The Answers You Need
What Qualifies a Veteran for Disability?
Per the Department of Veterans Affairs, in order to qualify for a disability a veteran has to meet two basic criteria –
The veteran has to have served on active duty. How long and for what are not important. What is important is that the veteran served on active duty. Reserve status gets a little trickier, but it is important to remember that if you were called to active duty for a mission, in support of a mission, or for training (including your two weeks of reserve drilling) that counts towards active-duty time.
You have to have gotten sick or injured during your time on active duty and are able to link the sickness or injury to your service. In addition, if you had a preexisting condition which was made worse by your active-duty service this also counts. Finally, you can meet this criterion if you have a disability that manifest after your active-duty service but can be related to your service by evidence.
There are also a number of conditions that the VA labels as “presumed disabilities” and if you have these you are also potentially eligible for disability payments.
How long do veteran disability benefits last? Are VA disability payments for life?
Veteran disability, once granted, generally last for the life of the veteran.

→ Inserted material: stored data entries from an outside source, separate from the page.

Lemma max_size_le_SIZE_MAX (n : N) : n ≤ max_size → n ≤ SIZE_MAX.
Proof. pose proof max_size_representable. lia. Qed.

Lemma vector_fill_ok (n : N) v :
  n ≤ max_size → bitmap.vector_fill n v = Ok (replicate (N.to_nat n) v).
Proof. intros Hn. unfold bitmap.vector_fill. by rewrite decide_False by lia. Qed.

Lemma vector_fill_too_long (n : N) v :
  max_size < n → bitmap.vector_fill n v = Throw length_error.
Proof. intros Hn. unfold bitmap.vector_fill. by rewrite decide_True. Qed.

Lemma vector_fill_inv (n : N) v d :
  bitmap.vector_fill n v = Ok d →
  n ≤ max_size ∧ d = replicate (N.to_nat n) v.
Proof.
  unfold bitmap.vector_fill. case_decide; [discriminate|].
  intros [= <-]. split; [lia | done].
Qed.

Lemma vector_resize_to_ok (d : list A) (n : N) v :
  n ≤ max_size →
  bitmap.vector_resize_to d n v = Ok (bitmap.vector_resize d (N.to_nat n) v).
Proof.
  intros Hn. unfold bitmap.vector_resize_to. by rewrite decide_False by lia.
Qed.

Lemma vector_resize_to_inv (d : list A) (n : N) v d' :
  bitmap.vector_resize_to d n v = Ok d' →
  d' = bitmap.vector_resize d (N.to_nat n) v.
Proof.
  unfold bitmap.vector_resize_to. case_decide; [discriminate|]. by intros [= <-].
Qed.

Lemma ctor_fill_positive s v :
  size.is_positive s = true → size.point_count s ≤ max_size →
  bitmap.ctor_fill s v =
    Ok (bitmap.mk s (replicate (N.to_nat (size.point_count s)) v)).
Proof.
  intros Hs Hn. unfold bitmap.ctor_fill.
  rewrite (vector_fill_ok _ v Hn). simpl.
  by rewrite (throw_if_size_is_negative_positive s Hs).
Qed.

The VA does however reevaluate veterans disabilities from time to time and can increase, reduce, or terminate a veterans benefits based on their findings. Learn more about how long veterans disability benefit last by clicking here.
What is 100% Disability?
The Department of Veterans Affairs evaluates the severity of a veteran’s disability in terms of a “rating.” This rating takes into account the severity of the disability and how it impacts the veteran’s ability to perform everyday functions. Depending on the severity of the disability the rating goes up or down. For example, a veteran who is unable to walk might be rated 100% disabled because of the severity of the impact that the disability has on their life. On the other hand, a veteran with a hearing disorder might be rated 30% disabled.
It is important to know that the VA combines different conditions to come up with a single disability rating but uses a complicated formula to determine the final disability rating. You can read more about the VA’s fuzzy math, here. However, every condition and connected condition is worth exploring to determine whether it is qualified as a disability and if the VA will rate it.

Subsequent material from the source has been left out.